Il est plus difficile à concevoir pour Geoffrey Kondogbia ou Paul-Georges Ntep. Les deux joueurs comptent respectivement cinq et deux sélections avec les Bleus. Ils sont aujourd’hui internationaux centrafricain et camerounais. A l’étranger, Declan Rice a joué trois matches avec l’Irlande avant de choisir l’Angleterre. Être un joueur binational offre aussi la possibilité de faire une carrière internationale. Jérémy Morel, Andy Delort et Ludovic Obraniak sont nés en France et ont respectivement joué pour Madagascar, l’Algérie et la Pologne. Sans leurs origines, ils n’auraient certainement pas eu de carrière internationale.

Ces exemples sont nombreux, et nous les retrouvons à plusieurs niveaux, dans plusieurs pays. Lors de la CAN, plusieurs joueurs de Ligue 2 rejoignent les sélections africaines. Il y a également les joueurs brésiliens naturalisés ukrainiens, qataris ou chinois. Ils n’auraient certainement jamais joué pour la Seleção. Tout comme Willi Orban qui a choisi la Hongrie aux dépens de l’Allemagne.

A l’inverse, des joueurs sont obligés de choisir entre deux nations, deux sélections de très haut niveau. Luis Fernandez et David Trezeguet ont porté le maillot bleu alors qu’ils auraient pu être respectivement internationaux espagnol et argentin. Au contraire de Gonzalo Higuain, qui a choisi l’Argentine, et non l’Equipe de France. A l’étranger, de nombreux brésiliens de naissance ont choisi d’autres sélections majeures. Tiago Alcantara et Diego Costa ont choisi l’Espagne, Deco et Pepe le Portugal, Thiago Motta et Jorginho l’Italie.

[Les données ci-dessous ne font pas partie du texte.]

(* ===== verification/BodySpec.v ===== *)
(** * The URL-encoded body, read back

    The parser of [application/x-www-form-urlencoded] bodies that servers use,
    and the theorem that it reads the fields the client serialized (the body
    of the login request). *)

From S2P Require Import Prelude JsString Uri JsValue Json UrlBuilder UrlSpec BodySerializer.

(** ** The reference parser *)

Definition plus_to_space (c : N) : N := if (c =? 43)%N then 32%N else c.
Definition form_decode (s : jstr) : option jstr := decode_component (map plus_to_space s).

Definition parse_form_pair (p : jstr) : option (jstr * jstr) :=
  let '(n, v) := cut 61 p in
  n ← form_decode n; v ← form_decode (default [] v); Some (n, v).

Definition nonempty (s : jstr) : bool := match s with [] => false | _ => true end.

Definition parse_form (s : jstr) : option (list (jstr * jstr)) :=
  mapM parse_form_pair (List.filter nonempty (js_split "&" s)).

(** ** The fields of a body *)

(** The text of a value that is not an array: a string is itself, anything else its JSON. *)
Definition field_text (v : jsval) : outcome jsval jstr :=
  match v with VStr s => Return s | _ => json_field v end.

(** The fields, in order: an absent value gives none, an array one each. *)
Definition body_fields (props : list (jstr * jsval)) : outcome jsval (list (jstr * jstr)) :=
  @concat _ <$> mapM (λ kv,
    match kv.2 with
    | VUndefined | VNull => Return []
    | VArr l => mapM (λ v, t ← field_text v; Return (kv.1, t)) l
    | v => t ← field_text v; Return [(kv.1, t)]
    end) props.

(** ** Encoding *)

Lemma scalar_values_code_points s cps : code_points s = Some cps → scalar_values s = cps.
Proof.
  revert cps. induction s as [|c|c d s IH IH'] using jstr_pair_ind; intros cps H.
  - by simplify_eq/=.
  - simpl in H |- *. destruct (is_lead c); [done|]. destruct (is_trail c); by simplify_eq/=.
  - cbn [code_points] in H, IH'. cbn [scalar_values] in IH' |- *. destruct (is_lead c).
    + destruct (is_trail d); [|done]. destruct (code_points s) as [l|]; simplify_eq/=. by rewrite (IH l).
    + destruct (is_trail c); [done|].
      destruct (if is_lead d then _ else _) as [l|]; simplify_eq/=. by rewrite (IH' l).
Qed.

Lemma to_usv_id s : well_formed s → to_usv s = s.
Proof.
  intros [Hwf [cps Hc]]. unfold to_usv. rewrite (scalar_values_code_points s cps) by done.
  by apply utf16_code_points.
Qed.

(** A character of an encoded field. *)
Definition form_char (c : N) : Prop := form_unreserved c = true ∨ c = 37%N ∨ c = 43%N.

Lemma hex_digit_form d : (d < 16)%N → form_unreserved (hex_digit d) = true.
Proof.
  intros H. unfold form_unreserved, hex_digit, is_letter, is_upper, is_lower, is_digit.
  destruct (d <? 10)%N eqn:E; lia.
Qed.

Lemma form_unreserved_plain c : form_unreserved c = true → c ≠ 37%N ∧ c ≠ 43%N ∧ c ≠ 38%N ∧ c ≠ 61%N.
Proof. repeat split; intros ->; done. Qed.

Lemma form_char_plain c : form_char c → c ≠ 38%N ∧ c ≠ 61%N.
Proof. intros [H|[->| ->]]; [apply form_unreserved_plain in H; tauto|by split..]. Qed.

Lemma percent_digits b : (b < 256)%N → (b / 16 < 16)%N ∧ (b mod 16 < 16)%N.
Proof. split; [apply N.Div0.div_lt_upper_bound; lia|apply N.mod_lt; lia]. Qed.

Lemma form_byte_chars b : (b < 256)%N → Forall form_char (form_byte b).
Proof.
  intros Hb. unfold form_byte, form_char. destruct (b =? 32)%N; [repeat constructor; tauto|].
  destruct (form_unreserved b) eqn:E; [repeat constructor; tauto|].
  destruct (percent_digits b Hb). unfold percent.
  apply Forall_cons_2; [tauto|]. repeat (apply Forall_cons_2; [left; by apply hex_digit_form|]). apply Forall_nil_2.
Qed.

Lemma map_plus_id c : form_unreserved c = true → plus_to_space c = c.
Proof. intros (_ & H & _)%form_unreserved_plain. unfold plus_to_space. by rewrite (proj2 (N.eqb_neq c 43)). Qed.

Lemma unquote_form_byte b r :
  (b < 256)%N → unquote (map plus_to_space (form_byte b) ++ r) = (b ::.) <$> unquote r.
Proof.
  intros Hb. unfold form_byte. destruct (N.eqb_spec b 32) as [->|_]; [done|].
  destruct (form_unreserved b) eqn:E.
  - cbn [map app unquote]. rewrite map_plus_id by done.
    by rewrite (proj2 (N.eqb_neq b 37)) by (apply form_unreserved_plain in E; tauto).
  - destruct (percent_digits b Hb). rewrite <-unquote_percent by done. f_equal. unfold percent. cbn [map].
    change (plus_to_space 37) with 37%N. by rewrite !map_plus_id by (by apply hex_digit_form).
Qed.

Lemma unquote_form_bytes l :
  Forall (λ b, b < 256)%N l → unquote (map plus_to_space (flat_map form_byte l)) = Some l.
Proof.
  induction 1 as [|b l Hb Hl IH]; [done|]. cbn [flat_map]. rewrite map_app, unquote_form_byte by done.
  by rewrite IH.
Qed.

Lemma well_formed_values s :
  well_formed s → Forall (λ c, c < 1114112)%N (scalar_values s) ∧ flat_map utf16_of_cp (scalar_values s) = s.
Proof.
  intros [Hwf [cps Hc]]. rewrite (scalar_values_code_points s cps) by done.
  split; [by eapply code_points_range|by apply utf16_code_points].
Qed.

Lemma form_encode_bytes s : form_encode s = flat_map form_byte (flat_map utf8 (scalar_values s)).
Proof.
  unfold form_encode. induction (scalar_values s) as [|c l IH]; [done|]. cbn [flat_map]. rewrite flat_map_app. by f_equal.
Qed.

Lemma values_bytes l : Forall (λ c, c < 1114112)%N l → Forall (λ b, b < 256)%N (flat_map utf8 l).
Proof. intros H. apply Forall_flat_map. intros c Hc. rewrite Forall_forall in H. by apply utf8_bytes, H. Qed.

Lemma form_decode_encode s : well_formed s → form_decode (form_encode s) = Some s.
Proof.
  intros Hs. destruct (well_formed_values s Hs) as [Hr Hu]. unfold form_decode, decode_component.
  rewrite form_encode_bytes, unquote_form_bytes by (by apply values_bytes). cbn [mbind option_bind].
  rewrite utf8_decode_all by done. cbn [mbind option_bind]. by rewrite Hu.
Qed.

Lemma form_encode_chars s : well_formed s → Forall form_char (form_encode s).
Proof.
  intros Hs. destruct (well_formed_values s Hs) as [Hr _]. rewrite form_encode_bytes. apply Forall_flat_map.
  intros b Hb. pose proof (values_bytes _ Hr) as H. rewrite Forall_forall in H. by apply form_byte_chars, H.
Qed.

Lemma form_encode_no c s : well_formed s → c = 38%N ∨ c = 61%N → c ∉ form_encode s.
Proof.
  intros Hs Hc Hin. pose proof (form_encode_chars s Hs) as H. rewrite Forall_forall in H.
  specialize (H c Hin). apply form_char_plain in H. destruct Hc; tauto.
Qed.

(** ** The text of the fields *)

Lemma js_split_join_char c parts :
  parts ≠ [] → Forall (λ p, c ∉ p) parts → js_split [c] (js_join [c] parts) = parts.
Proof.
  intros Hne H. induction H as [|p ps Hp Hps IH]; [done|]. destruct ps as [|q ps]; [by apply js_split_char_id|].
  rewrite js_join_cons. change (p ++ [c] ++ ?t) with (p ++ c :: t).
  rewrite js_split_char_app, js_split_char_id, IH by done. done.
Qed.

Definition field_ok (e : jstr * jstr) : Prop := well_formed e.1 ∧ well_formed e.2.

Lemma parse_form_pair_text e : field_ok e → parse_form_pair (form_pair e) = Some e.
Proof.
  intros [H1 H2]. unfold parse_form_pair, form_pair. change (form_encode e.1 ++ "=" ++ ?t) with (form_encode e.1 ++ 61%N :: t).
  rewrite cut_at by (apply form_encode_no; tauto). cbn [from_option id].
  rewrite form_decode_encode by done. cbn [mbind option_bind]. rewrite form_decode_encode by done. by destruct e.
Qed.

Lemma form_pair_no e : field_ok e → 38%N ∉ form_pair e.
Proof.
  intros [H1 H2]. unfold form_pair. rewrite !elem_of_app, list_elem_of_singleton.
  intros [H|[H|H]]; [|done|]; by apply form_encode_no in H; [| |left].
Qed.

Lemma parse_form_text l : Forall field_ok l → parse_form (search_params_text l) = Some l.
Proof.
  intros Hl. unfold parse_form, search_params_text. destruct l as [|e l]; [done|].
  assert (Forall (λ p, 38%N ∉ p) (map form_pair (e :: l))) as Hno.
  { apply Forall_map. eapply Forall_impl; [exact Hl|]. apply form_pair_no. }
  rewrite (js_split_join_char 38) by done. clear Hno.
  induction Hl as [|x r Hx Hr IH]; [done|]. cbn [map List.filter].
  assert (nonempty (form_pair x) = true) as ->.
  { unfold form_pair. by destruct (form_encode x.1). }
  change (mapM parse_form_pair (form_pair x :: ?t)) with (y ← parse_form_pair (form_pair x); k ← mapM parse_form_pair t; Some (y :: k)).
  rewrite parse_form_pair_text by done. cbn [mbind option_bind]. rewrite IH. done.
Qed.

(** ** The loops *)

Definition pair_of (key : jstr) (t : jstr) : jstr * jstr := (to_usv key, to_usv t).

Lemma pair_text data key v :
  serializeUrlSearchParamsPair data key v = (t ← field_text v; Return (data ++ [pair_of key t])).
Proof. by destruct v. Qed.

Lemma each_item_text data key l ts :
  mapM field_text l = Return ts →
  each_item serializeUrlSearchParamsPair data key l = Return (data ++ map (pair_of key) ts).
Proof.
  rewrite omapM_Return. intros H. revert data. induction H as [|v t l ts Hv H IH]; intros data.
  - by rewrite app_nil_r.
  - cbn [each_item]. rewrite pair_text, Hv. cbn [mbind outcome_bind]. rewrite IH. by rewrite <-app_assoc.
Qed.

Lemma mapM_pairs (key : jstr) l (es : list (jstr * jstr)) :
  mapM (λ v, t ← field_text v; Return (key, t)) l = Return es →
  ∃ ts, mapM field_text l = Return ts ∧ es = map (λ t, (key, t)) ts.
Proof.
  rewrite omapM_Return. induction 1 as [|v e l es Hv H (ts & Hts & ->)]; [by exists []|].
  apply obind_Return in Hv as (t & Ht & [= <-]). exists (t :: ts). split; [|done].
  rewrite omapM_Return in *. by constructor.
Qed.

Lemma each_entry_text props fields data :
  body_fields props = Return fields →
  each_entry serializeUrlSearchParamsPair data props = Return (data ++ map (λ e, pair_of e.1 e.2) fields).
Proof.
  unfold body_fields. rewrite ofmap_Return. intros (ls & H & ->). apply omapM_Return in H. revert data.
  induction H as [|[k v] es props ls Hv H IH]; intros data; [by rewrite app_nil_r|].
  cbn [each_entry concat]. rewrite map_app, app_assoc. cbn [fst snd] in Hv.
  assert (match v with
          | VUndefined | VNull => Return data
          | VArr l => each_item serializeUrlSearchParamsPair data k l
          | _ => serializeUrlSearchParamsPair data k v
          end = Return (data ++ map (λ e, pair_of e.1 e.2) es)) as ->; [|by apply IH].
  destruct v; try (injection Hv as <-; by rewrite app_nil_r);
    try (rewrite pair_text; apply obind_Return in Hv as (t & -> & [= <-]); done).
  apply mapM_pairs in Hv as (ts & Hts & ->). rewrite (each_item_text _ _ _ ts) by done. by rewrite map_map.
Qed.

(** C18. The form the client posts says what the body said: the text of
    [urlSearchParamsBodySerializer], parsed the way a server parses a form, gives the fields of the
    body, names and values with any character in them, absent ones left out and arrays repeated. *)
Theorem urlSearchParams_roundtrip props fields :
  body_fields props = Return fields → Forall field_ok fields →
  ∃ s, urlSearchParamsBodySerializer (VObj props) = Return (VStr s) ∧ parse_form s = Some fields.
Proof.
  intros Hf Hok. exists (search_params_text fields). split; [|by apply parse_form_text].
  unfold urlSearchParamsBodySerializer. cbn [Object_entries object_entries mbind outcome_bind].
  rewrite (each_entry_text _ fields) by done. cbn [mbind outcome_bind app]. do 3 f_equal.
  rewrite <-(map_id fields) at 2. apply map_ext_in. intros [k t] Hin. apply list_elem_of_In in Hin.
  rewrite Forall_forall in Hok. destruct (Hok _ Hin) as [H1 H2]. unfold pair_of. cbn [fst snd] in *.
  by rewrite !to_usv_id.
Qed.

Lemma urlSearchParams_roundtrip_witness :
  ∃ s, urlSearchParamsBodySerializer
         (VObj [("username"%js, VStr "a b+c"); ("password"%js, VStr "p&=%"); ("scope"%js, VNull)]) = Return (VStr s)
       ∧ parse_form s = Some [("username"%js, "a b+c"%js); ("password"%js, "p&=%"%js)].
Proof.
  apply urlSearchParams_roundtrip; [reflexivity|].
  repeat apply Forall_cons_2; try apply Forall_nil_2; split; apply ascii_text; reflexivity.
Defined.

Aymeric Laporte a choisi l’Espagne pour d’autres raisons. Boudé par Didier Deschamps, il a décidé de faire une croix sur l’Equipe de France. Théo Hernandez, le frère du champion du monde français Lucas, avait également fait ce choix avec les Espoirs. Il espère aujourd’hui jouer avec les Bleus. Il serait intéressant de savoir quelle décision prendrait Karim Benzema aujourd’hui s’il avait encore le choix…

Être international par opportunisme semble compliqué à comprendre, notamment lorsque les joueurs ont déjà connu une autre sélection auparavant. A titre d’exemple, Munir El-Haddadi a joué un match amical sous les couleurs espagnoles avant de finalement choisir le Maroc. L’idée pourrait être d’imposer un choix définitif une fois arrivé en A.

Si cette règle existe lors des matchs de compétitions internationales, il serait intéressant de l’élargir aux matchs amicaux. On ne peut changer de nation comme de club. Il est aussi juste de rappeler que certains n’ont pas le choix, ils sont issus de familles d’un seul et même pays. Le fait de choisir une sélection plutôt qu’une autre ne demande pas à la personne de renier ses origines. De nombreux joueurs assument clairement leur double culture. Karim Benzema et Nabil Fékir n’ont jamais caché leur attachement pour l’Algérie tout en portant le maillot de l’Equipe de France. A l’étranger, les allemands Mesut Özil et Lukas Podolski ont régulièrement clamé leur amour pour la Turquie et la Pologne.

Porter le maillot de la sélection nationale ne peut pas être seulement un choix sportif, c’est également un choix d’homme.